The most fundamental re-structuring of all, perhaps, will be the eventual inclusion of consumers and workers in the governance of our agencies—“opening up the boardroom” to those most directly impacted by the care we provide. Such a representative governance structure, of consumer and worker representatives on corporate boards of directors, could be created within either a nonprofit or for-profit agency, and is a powerful counterbalance to the prevailing method of public oversight—ever greater regulatory strictures. For example, Cooperative Home Care Associates, a 600-worker licensed home care agency in the South Bronx, New York, is an employee-owned provider whose board of directors includes a majority of home health aides and administrative staff.

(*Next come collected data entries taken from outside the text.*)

(** * KnowledgeParser: segmentation, dispatch and hierarchical merge

    A shallow embedding of [novel_generator/knowledge_parser.py] and of
    [novel_generator/common.py], with the properties of the pipeline
    (segmentation, retry wrapper, context retrieval, ordered dispatch,
    hierarchical merge) stated and proved over it. *)

From Stdlib Require Import ZArith NArith Lia Ascii.
From Stdlib Require String.
From stdpp Require Import base option list strings gmap sorting.

Open Scope Z_scope.
Set Warnings "-register-all".

(** ** Python strings

    A Python [str] is a sequence of Unicode code points; [len] counts code
    points, slicing and [strip] work on them. *)

Abbreviation pystr := (list N).

Definition lit (s : string) : pystr :=
  map N_of_ascii (String.list_ascii_of_string s).

Definition len {A} (l : list A) : Z := Z.of_nat (length l).

(** [str.isspace] for one code point, the set that [str.strip()] and
    [str.split()] use. *)
Definition isspace (c : N) : bool :=
  ((9 <=? c) && (c <=? 13) || (28 <=? c) && (c <=? 32) || (c =? 133)
   || (c =? 160) || (c =? 5760) || (8192 <=? c) && (c <=? 8202)
   || (c =? 8232) || (c =? 8233) || (c =? 8239) || (c =? 8287)
   || (c =? 12288))%N.

Fixpoint lstrip (s : pystr) : pystr :=
  match s with
  | c :: s' => if isspace c then lstrip s' else s
  | [] => []
  end.

Definition rstrip (s : pystr) : pystr := reverse (lstrip (reverse s)).

Definition strip (s : pystr) : pystr := rstrip (lstrip s).

(** Truth value of a string or list: non-empty. *)
Definition truthy {A} (l : list A) : bool :=
  match l with [] => false | _ => true end.

(** Slice [s[lo:hi]] with Python's treatment of negative and
    out-of-range bounds. *)
Definition slice_bound (n i : Z) : Z :=
  if i <? 0 then Z.max 0 (i + n) else Z.min i n.

Definition slice {A} (s : list A) (lo hi : Z) : list A :=
  let lo' := slice_bound (len s) lo in
  let hi' := slice_bound (len s) hi in
  take (Z.to_nat (hi' - lo')) (drop (Z.to_nat lo') s).

(** [n] values from [start] on, [step] apart. *)
Fixpoint range_from (n : nat) (start step : Z) : list Z :=
  match n with
  | O => []
  | S n' => start :: range_from n' (start + step) step
  end.

Inductive exn :=
  | ValueError | AttributeError | TypeError | ImportError | KeyError
  | RuntimeError.

Inductive res (A : Type) :=
  | Ok (a : A)
  | Raise (e : exn).
Arguments Ok {A} a.
Arguments Raise {A} e.

#[global] Instance res_ret : MRet res := fun A a => Ok a.

#[global] Instance res_bind : MBind res := fun A B k m =>
  match m with
  | Ok a => k a
  | Raise e => Raise e
  end.

#[global] Instance res_fmap : FMap res := fun A B f m =>
  match m with
  | Ok a => Ok (f a)
  | Raise e => Raise e
  end.

Definition try_except {A} (m : res A) (handler : exn -> res A) : res A :=
  match m with
  | Ok a => Ok a
  | Raise e => handler e
  end.

(** [range(start, stop, step)]: a zero step is a [ValueError]. *)
Definition py_range (start stop step : Z) : res (list Z) :=
  if step =? 0 then Raise ValueError
  else if 0 <? step then
    Ok (range_from (Z.to_nat ((stop - start + step - 1) / step)) start step)
  else
    Ok (range_from (Z.to_nat ((start - stop - step - 1) / (- step))) start
          step).

(** Decimal digits and the format [{n:03d}]. *)
Fixpoint dec_digits (fuel : nat) (n : N) (acc : pystr) : pystr :=
  match fuel with
  | O => acc
  | S f =>
      let acc' := (48 + n mod 10)%N :: acc in
      if (n / 10 =? 0)%N then acc' else dec_digits f (n / 10)%N acc'
  end.

Definition str_of_nonneg (n : Z) : pystr :=
  dec_digits (S (N.to_nat (N.log2 (Z.to_N n)))) (Z.to_N n) [].

Definition zero_pad (width : nat) (s : pystr) : pystr :=
  replicate (width - length s)%nat 48%N ++ s.

Definition format_03d (n : Z) : pystr :=
  if n <? 0 then 45%N :: zero_pad 2 (str_of_nonneg (- n))
  else zero_pad 3 (str_of_nonneg n).

(** ** Chunks *)

Record segment := Segment {
  text : pystr;
  order : Z;
  start_pos : Z;
  end_pos : Z;
  segment_id : pystr
}.

(** ** The segmenter: [KnowledgeParser.split_text_into_segments]

    The function returns a list of chunks or lets an exception through;
    its log lines are its only other effect and are left out here. *)

Section Segmenter.

(** [jieba.cut] is the external tokenizer; [list(jieba.cut(s))] either
    yields the words of [s] or raises. *)
Variable jieba_cut : pystr -> res (list pystr).

(** The inner loop looking for a split point.  The source compares
    [total_length + len(word) > segment_size * 0.9], an integer with a
    rounded product; for segment sizes below 2^49 this is the integer
    comparison [10 * (total_length + len(word)) > 9 * segment_size]. *)
Fixpoint find_split_point (segment_size : Z) (words : list pystr)
    (total_length : Z) : Z :=
  match words with
  | [] => 0
  | word :: rest =>
      if 9 * segment_size <? 10 * (total_length + len word)
      then total_length
      else find_split_point segment_size rest (total_length + len word)
  end.

Definition seg_id (segment_count : Z) : pystr :=
  lit "seg_" ++ format_03d segment_count.

(** One iteration of the [for i in range(...)] loop of the [try] block,
    on the loop state [(segments, segment_count)]. *)
Definition smart_step (content : pystr) (segment_size : Z)
    (st : list segment * Z) (i : Z) : res (list segment * Z) :=
  let '(segments, segment_count) := st in
  let segment0 := slice content i (i + segment_size) in
  let actual_start := i in
  let actual_end0 := i + len segment0 in
  '(seg, actual_end) ←
    (if i + segment_size <? len content then
       words ← jieba_cut segment0 ;
       if 1 <? len words then
         let split_point := find_split_point segment_size words 0 in
         if 0 <? split_point
         then Ok (slice content i (i + split_point), i + split_point)
         else Ok (segment0, actual_end0)
       else Ok (segment0, actual_end0)
     else Ok (segment0, actual_end0)) ;
  if truthy (strip seg) then
    let segment_count' := segment_count + 1 in
    Ok (segments ++ [Segment (strip seg) segment_count' actual_start
                             actual_end (seg_id segment_count')],
        segment_count')
  else Ok (segments, segment_count).

Fixpoint smart_loop (content : pystr) (segment_size : Z)
    (st : list segment * Z) (starts : list Z) : res (list segment * Z) :=
  match starts with
  | [] => Ok st
  | i :: rest =>
      st' ← smart_step content segment_size st i ;
      smart_loop content segment_size st' rest
  end.

(** One iteration of the loop of the [except] block (plain slicing). *)
Definition simple_step (content : pystr) (segment_size : Z)
    (st : list segment * Z) (i : Z) : list segment * Z :=
  let '(segments, segment_count) := st in
  let seg := slice content i (i + segment_size) in
  if truthy (strip seg) then
    let segment_count' := segment_count + 1 in
    (segments ++ [Segment (strip seg) segment_count' i
                          (Z.min (i + segment_size) (len content))
                          (seg_id segment_count')],
     segment_count')
  else (segments, segment_count).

We’re not in the 20th century anymore, and home care will never be the same. Those who hope that the industry’s environment will dramatically improve—without supporting a strong consumer voice and a sophisticated role for various forms of organized labor—are ignoring the inexorable demographics of America’s 21st century.


Steven L. Dawson is president of the Paraprofessional Healthcare Institute, Bronx, New York. Rick Surpin is president of Independence Care System, New York, New York and is chair of Cooperative Home Care Associates, Bronx, New York.

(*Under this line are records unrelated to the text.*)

(** * Equipment maintenance registry: storage layer and REST handlers

    A shallow embedding of [server/storage.ts] (class [DatabaseStorage]) and
    of the Express handlers of [registerRoutes], over an in-memory model of
    the relational tables declared in the shared schema.  Query-builder calls
    are given their SQL meaning: joins are nested loops over the tables,
    [where] filters with three-valued logic, [orderBy] sorts, [limit] and
    [offset] slice.  JavaScript objects are association lists from property
    names to values, so that reading a property that a row does not carry
    yields [JUndefined] exactly as in the handlers. *)

From Stdlib Require Import ZArith List String Ascii Bool Lia Permutation Sorted.
From Stdlib Require Import DecimalString.
Import ListNotations.

Local Open Scope string_scope.
Local Open Scope list_scope.
Local Open Scope Z_scope.

(* ================================================================== *)
(** ** JavaScript values and objects *)

Module Js.

Inductive jsval : Type :=
| JUndefined
| JNull
| JBool (b : bool)
| JNum (n : Z)
| JStr (s : string)
| JDate (t : Z)
| JNaN
| JInfinity.

(** Key equality of a [Map] (SameValueZero) on the values used as keys. *)
Definition jsval_eqb (a b : jsval) : bool :=
  match a, b with
  | JUndefined, JUndefined => true
  | JNull, JNull => true
  | JBool x, JBool y => Bool.eqb x y
  | JNum x, JNum y => x =? y
  | JStr x, JStr y => String.eqb x y
  | JDate x, JDate y => x =? y
  | JNaN, JNaN => true
  | JInfinity, JInfinity => true
  | _, _ => false
  end.

(** A plain object: its own properties in insertion order. *)
Definition obj : Type := list (string * jsval).

(** [o.k]: the value of property [k], [undefined] when [o] has none. *)
Fixpoint prop (o : obj) (k : string) : jsval :=
  match o with
  | [] => JUndefined
  | (k', v) :: o' => if String.eqb k k' then v else prop o' k
  end.

(** Assignment of one property, as done by an object literal or a spread:
    an existing key keeps its position, a new key goes last. *)
Fixpoint set_prop (o : obj) (k : string) (v : jsval) : obj :=
  match o with
  | [] => [(k, v)]
  | (k', v') :: o' =>
      if String.eqb k k' then (k', v) :: o' else (k', v') :: set_prop o' k v
  end.

(** Truthiness of an optional number ([undefined], [0] are falsy). *)
Definition truthy_num (o : option Z) : bool :=
  match o with
  | Some n => negb (n =? 0)
  | None => false
  end.

(** Truthiness of an optional string ([undefined], [""] are falsy). *)
Definition truthy_str (o : option string) : bool :=
  match o with
  | Some s => negb (String.eqb s "")
  | None => false
  end.

(** [Math.ceil(a / b)] for a row count [a] (never negative) and an integer
    [b]: [NaN] for 0/0 and [Infinity] for a positive count over 0. *)
Definition ceil_div (a b : Z) : jsval :=
  if b =? 0 then (if a =? 0 then JNaN else JInfinity)
  else JNum (- ((- a) / b)).

(** [JSON.stringify], which [res.json] applies to the body, writes [null]
    for [NaN] and [Infinity]. *)
Definition json_number (v : jsval) : jsval :=
  match v with
  | JNaN | JInfinity => JNull
  | _ => v
  end.

(** [s.split(sep)] for a one-character separator. *)
Fixpoint split_acc (sep : ascii) (s : string) (cur : string) : list string :=
  match s with
  | EmptyString => [cur]
  | String c s' =>
      if Ascii.eqb c sep then cur :: split_acc sep s' ""
      else split_acc sep s' (cur ++ String c "")%string
  end.

Definition split (sep : ascii) (s : string) : list string :=
  split_acc sep s "".

Definition jnum_opt (o : option Z) : jsval :=
  match o with Some n => JNum n | None => JNull end.
Definition jstr_opt (o : option string) : jsval :=
  match o with Some s => JStr s | None => JNull end.
Definition jbool_opt (o : option bool) : jsval :=
  match o with Some b => JBool b | None => JNull end.
Definition jdate_opt (o : option Z) : jsval :=
  match o with Some t => JDate t | None => JNull end.

End Js.
Import Js.

(** A promise that settles: the value, or the exception thrown. *)
Inductive outcome (A : Type) : Type :=
| Ok (a : A)
| Throw (msg : string).
Arguments Ok {A} a.
Arguments Throw {A} msg.

Definition bind {A B : Type} (m : outcome A) (k : A -> outcome B) : outcome B :=
  match m with
  | Ok a => k a
  | Throw e => Throw e
  end.

Notation "x <- m ;; k" := (bind m (fun x => k))
  (at level 61, m at next level, right associativity).

(* ================================================================== *)
(** ** SQL as executed by the database *)

Module Sql.

(** Three-valued truth: [None] is SQL's unknown. *)
Definition tri : Type := option bool.

Definition and3 (a b : tri) : tri :=
  match a, b with
  | Some false, _ | _, Some false => Some false
  | Some true, Some true => Some true
  | _, _ => None
  end.

Definition or3 (a b : tri) : tri :=
  match a, b with
  | Some true, _ | _, Some true => Some true
  | Some false, Some false => Some false
  | _, _ => None
  end.

(** [and(...cs)] and [or(...cs)] of the query builder. *)
Definition and_all (cs : list tri) : tri := fold_right and3 (Some true) cs.
Definition or_any (cs : list tri) : tri := fold_right or3 (Some false) cs.

(** A [WHERE] clause keeps a row only when its condition is true. *)
Definition holds (t : tri) : bool :=
  match t with Some true => true | _ => false end.

(** The values of the column type [integer].  The stored ids and the
    values of the sequences are in this range.  A statement that binds a
    number outside it is refused by the database; the comparisons below
    do not cover that case, and the theorems that assert the answer to a
    request state the range of its numbers as a hypothesis. *)
Definition int4 (n : Z) : bool :=
  (-2147483648 <=? n) && (n <=? 2147483647).

Definition eq_int (a b : option Z) : tri :=
  match a, b with
  | Some x, Some y => Some (x =? y)
  | _, _ => None
  end.

Definition eq_text (a b : option string) : tri :=
  match a, b with
  | Some x, Some y => Some (String.eqb x y)
  | _, _ => None
  end.
(** The fraction [part / total] with 0 where [total] is 0. *)
Definition safe_fraction (part total : Z) : Q :=
  if decide (total = 0%Z) then 0%Q else (inject_Z part / inject_Z total)%Q.

(** Number of set cells of a boolean row. *)
Definition ntrue (m : list bool) : nat := length (filter (λ b, b = true) m).

(** Number of set cells of a mask that come before cell [(r, c)] in
    row-major order: the index of the result row that belongs to the cell. *)
Definition rank (mask : list (list bool)) (r c : nat) : nat :=
  (count_true (take r mask) + ntrue (take c (default [] (mask !! r))))%nat.

(** The total counts per gene (rows) and grid point (columns): for each
    point set the number of its points within the radius of each grid
    point. *)
Definition counts_in_radius (points : list (list point)) (grid : list point)
    (radius : Q) : list (list Z) :=
  (λ p, (λ g, Z.of_nat (length (in_radius p g radius))) <$> grid) <$> points.

(** The genes that a run works on. *)
Definition selected_genes `{Dataset} (gene_selection : option (list gene)) : list gene :=
  match gene_selection with
  | None => unique_genes
  | Some selection => selection
  end.

(** ** Small concrete instances

    Rational stand-ins for the numeric library routines and a nine-point
    dataset, used to run the definitions on concrete inputs. *)

(** Six Newton steps towards the square root. *)
Definition Qsqrt_newton (x : Q) : Q :=
  Nat.iter 6 (λ y, Qred ((y + x / y) / 2))%Q (Qred ((x + 1) / 2))%Q.

(** Truncated Taylor series for the trigonometric functions, 355/113 for
    pi. *)
Definition approx_float : FloatLib := {|
  np_sqrt := λ x, if Qle_bool x 0 then 0%Q else Qsqrt_newton x;
  np_deg2rad := λ a, Qred (a * (355 # 113) / 180)%Q;
  np_cos := λ x, Qred (1 - x * x / 2 + x * x * x * x / 24
                       - x * x * x * x * x * x / 720)%Q;
  np_sin := λ x, Qred (x - x * x * x / 6 + x * x * x * x * x / 120
                       - x * x * x * x * x * x * x / 5040)%Q;
|}.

Adapted, with permission, from Direct Care Health Workers: An Unnecessary Crisis in Long-Term Care, Published by the Domestic Strategy Group of the Aspen Institute, Washington, D.C., 2001.


References

Fullerton, H. N., Jr., 1999. “Labor Force Projections to 2008: Steady Growth and Change in Composition,” Monthly Labor Review, November.

Gipson, G., 1998. Career Nurse Assistant Programs, Inc.

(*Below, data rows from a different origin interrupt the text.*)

(** * Car store: the car controller's request handlers

    A shallow embedding of the car controller (the module that imports
    [./car.service] and [./car.validation]): the five handlers
    [createACar], [getAllCars], [getSingleCar], [updateACar] and
    [deleteACar], each a [try { ... } catch (err) { ... }] around one call
    of the data-access layer, ending in [res.status(code).json(body)].

    The data-access layer ([CarService]) and the Zod schema
    ([carValidationSchema]) are collaborators of the controller: they are
    parameters of the development, and every statement quantifies over what
    they return or throw. *)

From Stdlib Require Import ZArith Floats.SpecFloat.
From stdpp Require Import gmap strings list fin_maps pretty.

Set Warnings "-register-all".

(** ** JavaScript values *)

(** The plain data a handler sees: what [JSON.parse] produces for a request
    body, what a document of the store looks like, and what is handed to
    [res.json].  A number is an IEEE-754 double; an object is the finite map
    of its own properties. *)
Inductive JsValue : Type :=
  | JUndefined
  | JNull
  | JBool (b : bool)
  | JNum (x : spec_float)
  | JStr (s : string)
  | JArr (l : list JsValue)
  | JObj (m : gmap string JsValue).

(** An object literal [{ k1: v1, k2: v2, ... }]. *)
Definition obj (props : list (string * JsValue)) : JsValue :=
  JObj (list_to_map props).

(** A document of the store: an object, never [null]. *)
Abbreviation Doc := (gmap string JsValue).

(** [ToBoolean]: [undefined], [null], [false], [+0], [-0], [NaN] and the
    empty string are falsy, everything else is truthy. *)
Definition truthy (v : JsValue) : bool :=
  match v with
  | JUndefined | JNull => false
  | JBool b => b
  | JNum (S754_zero _) | JNum S754_nan => false
  | JNum _ => true
  | JStr s => negb (String.eqb s "")
  | JArr _ | JObj _ => true
  end.

(** [a || b] *)
Definition js_or (a b : JsValue) : JsValue := if truthy a then a else b.

(** ** Thrown values *)

(** The fields of an [Error] instance that the handlers read. *)
Record JsError : Type := {
  err_name : string;
  err_message : string;
  err_stack : option string
}.

(** One element of a Zod issue path: a property name or an array index. *)
Inductive PathKey : Type :=
  | Key (s : string)
  | Index (n : N).

(** An element of [ZodError.errors]; the handlers read [path] and
    [message] only. *)
Record ZodIssue : Type := {
  issue_path : list PathKey;
  issue_message : string
}.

Himmelstein, D.U., Lewontin, J.P., and Woolhandler, S., 1996. Medical Care Employment in the United States, 1968 to 1993: The Importance of Health Sector Jobs for African Americans and Women.” American Journal of Public Health, April, Vol. 86, No. 4.

Hollmann, F.W., Mulder, T.J., and Kallan, J.E., 2000. Methodology and Assumptions for the Population Projections of the United States: 1999 to 2100. Population Division Working Paper No. 38, Washington, D.C.: Population Division, Bureau of the Census, U.S. Department of Commerce.

Judy, Richard W., 2000. Testimony to the Subcommittee on Oversight and Investigation, Committee on Education and the Workforce, U.S. House of Representatives, February 17. Hudson Institute, Indianapolis, Indiana.

New Hampshire Community Loan Fund, 1999. Focus Group Analysis, Concord, New Hampshire.

New York City Department of Employment, 1999. Regulations issued for the Job Partnership Training Act, New York, New York.

Paraprofessional Healthcare Institute, 2000. State Staffing Survey. Bronx, New York.


Abstract

Direct-care staff—home health aides and personal care attendants—are the very point where home care “touches the client.” Yet our system of care delivery has never been designed around the needs of the direct-care worker. Today we are paying the price: Across the country, our industry is experiencing the highest rates of direct-care vacancies and turnover in its history.

The very future of our industry now rests on our ability to attract workers within an increasingly competitive labor market. In order to survive, let alone provide high-quality care, the home care industry must wholly re-structure paraprofessional employment.


[1] Although many of the issues we review here also affect the nursing professions, this article defines “direct care” staff exclusively as the paraprofessional workforce within our home care system.